Despite the protests of coal and oil barons nationwide, the scientific community is in agreement: climate change is very real, it’s happening now, and it is a result of human actions*. In the past five years, we’ve seen a chain of severe storms and weather events unlike anything America has seen before: Hurricane Katrina, so-called “Snow-pocalypse” in Washington, D.C., record temperature highs in cities across the nation, and more. These are NOT a disconnected chain of events (It’s not every day the nation’s capital shuts down for a week due to 40 inches of snow). These are the symptoms of a disrupted climate system.
As part of the group of “developed”** nations that put us in this mess—with our excessive consumption of fossil fuels— we should assume some responsibility. So let’s begin by sorting the facts. First, this is a social justice issue. People in developing equatorial regions consume the least energy but are at the greatest risk from the effects of climate change, especially women and children. Second, global warming does not mean the world gets hotter everywhere. While global temperatures rise on average, local weather systems (microclimates) will experience varying effects in weather systems such as unpredictable shifts in temperature, rainfall, and storms. Third: What is the first resource under threat from these shifts? That which is most vital to human life: water.
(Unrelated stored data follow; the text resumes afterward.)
Definition openDatastore (f : fsRepo) : ST world fsRepo := λ w,
  if Exists (datastorePath (path f)) (wfs w) then
    (ds ← with_ds (openDatastoreFromCfg (dsenv env) (path f) (cfg f) (map_range env));
     mret (mkFsRepo (path f) (cfg f) (Some ds) (kvStore f))) w
  else
    (_ ← with_fs (MkdirIfNotExists (datastorePath (path f))); mret f) w.

Definition openStore (f : fsRepo) : res fsRepo :=
  _ ← new_store env (rootDS f);
  Ok (mkFsRepo (path f) (cfg f) (rootDS f) true).

Definition open (p : string) : ST world fsRepo := λ w,
  (r ← st_lift (wrap "failed opening config" (openConfig (mkFsRepo p None None false) w));
   r ← st_wrap "failed opening datastore" (openDatastore r);
   st_lift (wrap "failed opening KV store" (openStore r))) w.

(** A new object on the heap. *)
Definition alloc (r : fsRepo) (w : world) : nat * world :=
  (fresh w, mkWorld (dstate w) (<[fresh w := r]> (heap w)) (S (fresh w)) (ActiveMap w)).

(** [repoOpener.Open]: the pointer to the repository. *)
Definition opener_Open (p : string) : ST world nat := λ w,
  match ActiveMap w !! p with
  | Some ar =>
    (Ok (Active ar), set_active (<[p := mkActive (Active ar) (RefCnt ar + 1)]> (ActiveMap w)) w)
  | None =>
    match open p w with
    | (Ok rp, w') =>
      let (id, w'') := alloc rp w' in
      (Ok id, set_active (<[p := mkActive id 1]> (ActiveMap w'')) w'')
    | (Err e, w') => (Err e, w')
    | (Panic x, w') => (Panic x, w')
    end
  end.

Definition Open (p : string) : ST world nat := λ w,
  if isInitialized p w then opener_Open p w else (Err "not initialized", w).

(** ** Closing *)

Definition opt_list {A : Type} (o : option A) : list A :=
  match o with Some a => [a] | None => [] end.

Definition ErrorOrNil (es : list error) : res unit :=
  match es with [] => Ok () | _ => Err (multierror env es) end.

(** [fsRepo.close]: the datastore is closed even if closing the store fails. *)
Definition close (id : nat) : ST world unit := λ w,
  match heap w !! id with
  | None => (Panic "nil pointer dereference", w)
  | Some f =>
    let '(c1, e1) := if kvStore f then store_Close env (rootDS f) else ([], None) in
    let '(c2, e2) := match rootDS f with Some ds => mount_Close env ds | None => ([], None) end in
    (ErrorOrNil (opt_list e1 ++ opt_list e2),
     mkWorld (close_all c2 (close_all c1 (dstate w)))
       (<[id := mkFsRepo (path f) (cfg f) None false]> (heap w)) (fresh w) (ActiveMap w))
  end.

(** [repoOpener.Close]. *)
Definition opener_Close (p : string) : ST world unit := λ w,
  match ActiveMap w !! p with
  | Some ar =>
    let n := (RefCnt ar - 1)%Z in
    if (0 <? n)%Z then
      (Ok (), set_active (<[p := mkActive (Active ar) n]> (ActiveMap w)) w)
    else close (Active ar) (set_active (base.delete p (ActiveMap w)) w)
  | None => (Ok (), w)
  end.

(** ** The methods of a repository *)

(** A method call on the pointer [id]. *)
Definition deref {A : Type} (id : nat) (k : fsRepo → ST world A) : ST world A := λ w,
  match heap w !! id with
  | Some f => k f w
  | None => (Panic "nil pointer dereference", w)
  end.

Definition Close (id : nat) : ST world unit := deref id (λ f, opener_Close (path f)).

Definition Config (id : nat) : ST world JsonConfig := deref id (λ f, mret (cfg f)).

Definition SetConfig (id : nat) (c : JsonConfig) : ST world unit := deref id (λ f w,
  let w' := set_heap (<[id := mkFsRepo (path f) c (rootDS f) (kvStore f)]> (heap w)) w in
  (confRdr ← st_lift (Reader c); with_fs (WriteToFile confRdr (configPath (path f)))) w').

Definition Store (id : nat) : ST world bool := deref id (λ f, mret (kvStore f)).

Definition Datastore_ (id : nat) : ST world (option mountedDS) := deref id (λ f, mret (rootDS f)).

Inductive repo_status := StMounts (l : list MountInfo) | StText (s : string).

Definition Status (id : nat) (range : list (string * Mount) → list (string * Mount)) :
    ST world repo_status := deref id (λ f, mret
  match rootDS f with
  | None => StText "Invalid datastore"
  | Some ds => match Mounts (dsenv env) ds range with
               | Ok l => StMounts l
               | _ => StText "Invalid mount info"
               end
  end).

(** [CreateOrOpen]. *)
Definition CreateOrOpen (c : JsonConfig) : ST world nat := λ w,
  match Get "RootPath" "" c with
  | (_, false) => (Err "root path not specified", w)
  | (p, true) =>
    if IsInitialized p w then Open p w
    else (_ ← Init p c; Open p) w
  end.

End repo.

(** ** The opener as a sequence of calls *)

Inductive op :=
| OInit (p : string) (c : JsonConfig)
| OOpen (p : string)
| OClose (id : nat)
| OSetConfig (id : nat) (c : JsonConfig)
| OCreateOrOpen (c : JsonConfig).

(** What a call did to the opener. *)
Inductive event :=
| Opened (p : string) (id : nat)
| Closed (p : string)
| Other.

Section run.
Context (env : repo_env).

Definition opened_event (w : world) (r : res nat) : event :=
  match r with
  | Ok id => match heap w !! id with Some f => Opened (path f) id | None => Other end
  | _ => Other
  end.

Definition closed_event (w : world) (id : nat) : event :=
  match heap w !! id with Some f => Closed (path f) | None => Other end.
With rising temperatures and disrupted weather systems, floods, tropical storms, and droughts are expected to increase in occurrence and severity. Rising sea levels threaten to submerge small island nations entirely. The Maldives are fighting for their survival. In coastal regions, families may need to leave their homes behind to seek drier land. Communities in semi-arid regions, where water is already hard to come by, may experience severe droughts.
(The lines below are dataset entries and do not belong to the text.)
(** The program of what a goroutine has still to do. *)
Definition prog_of (t : task) : prog :=
  match t with
  | TCall (OInit p c) => Init_prog p c (λ r, Ret (unit_result r))
  | TCall (OOpen p) => Open_prog p (λ r, Ret (id_result r))
  | TCall (OClose id) => Close_prog id (λ r, Ret (unit_result r))
  | TCall (OSetConfig id c) => SetConfig_prog id c (λ r, Ret (unit_result r))
  | TCall (OCreateOrOpen c) => CreateOrOpen_prog c
  | TInit p c => create_Init p c
  | TOpen p => create_Open p
  | TDone r => Ret r
  end.
End programs.

(** ** Goroutines *)

Record mstate := mkMState {
  mw : world;
  pkg : option nat;        (* who holds [pkgLock] *)
  opn : option nat;        (* who holds the opener's mutex *)
  gors : list prog;
}.

Definition holder (l : mutex) (s : mstate) : option nat :=
  match l with pkgLock => pkg s | openerMtx => opn s end.

Definition set_holder (l : mutex) (o : option nat) (gs : list prog) (s : mstate) : mstate :=
  match l with
  | pkgLock => mkMState (mw s) o (opn s) gs
  | openerMtx => mkMState (mw s) (pkg s) o gs
  end.

Inductive mstep (s : mstate) : mstate → Prop :=
| m_lock i l k :
    gors s !! i = Some (Lock l k) → holder l s = None →
    mstep s (set_holder l (Some i) (<[i := k]> (gors s)) s)
| m_unlock i l k :
    gors s !! i = Some (Unlock l k) → is_Some (holder l s) →
    mstep s (set_holder l None (<[i := k]> (gors s)) s)
| m_act i f k :
    gors s !! i = Some (Act f k) →
    mstep s (mkMState (f (mw s)) (pkg s) (opn s) (<[i := k (mw s)]> (gors s)))
| m_local i k :
    gors s !! i = Some (Local k) →
    mstep s (mkMState (mw s) (pkg s) (opn s) (<[i := k]> (gors s))).

(** Goroutines that make the given calls. *)
Definition spawned (env : repo_env) (w : world) (ts : list task) : mstate :=
  mkMState w None None (prog_of env <$> ts).

(** ** Lemmas: the locked sections *)

(** The rest of a section, run without interruption: until [pkgLock] is given
    back. *)
Fixpoint finish (p : prog) (w : world) : world * prog :=
  match p with
  | Ret r => (w, Ret r)
  | Unlock pkgLock k => (w, k)
  | Lock _ k | Unlock openerMtx k | Local k => finish k w
  | Act f k => finish (k w) (f w)
  end.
Women and children in equatorial regions are the most vulnerable to these changes. In many countries, it is the role of the women to retrieve water for their families, and some have to walk several miles each day just to the nearest source. With increasing droughts worldwide, this daily task will become more burdening to families, with women and girls becoming more vulnerable to violence and assault during trips to get water that involve journeys that are further and further from home. With increased flooding, communities with poor sanitation infrastructure are at a greater risk of disease spread. As it is often the women and children who frequent community wells, they will be the first to come into contact with these pathogens. Not to mention the mercury poisoning that results from the burning of fossil fuels (coal to be specific) in the first place. But that’s another story.
Chin up! This is not a doom and gloom story (though it may look like one). It’s not too late to make real changes. Activists worldwide are fighting everyday against fossil fuel corporations to halt climate change at the source and ensure the health and rights of the world’s most vulnerable people and communities, including women and children. Youth are stepping up to tell the national government we need to move beyond coal to clean energy. And scientists are finding new and innovative ways to help communities adapt to these changes.
And what can you do? So much! Learn how to increase energy efficiency in your home, join a local campaign to move your campus or community beyond coal, or find another way to get involved in your community! It’s the culmination of individual actions that bring about huge global change. Will you join the movement?
Lisa Fouladbash is staff member of the Sierra Student Coalition. She encourages youth activists to visit the Sierra Student Coalition website to learn how to get involved in the youth climate movement on campus or in communities.
*Want to learn more? For the facts from climate experts, read the full study on “Climate Change and Water”, by the Intergovernmental Panel on Climate Change. Visit the IPCC website for all of the facts on climate change.
** The term developed nations is generally used to signify those countries that are industrialized and have a higher per capita.I put “developed” in quotes because it seems ironic that a country considered to be “developed” would be so backwards thinking to in its abusive over-consumption of global natural resources.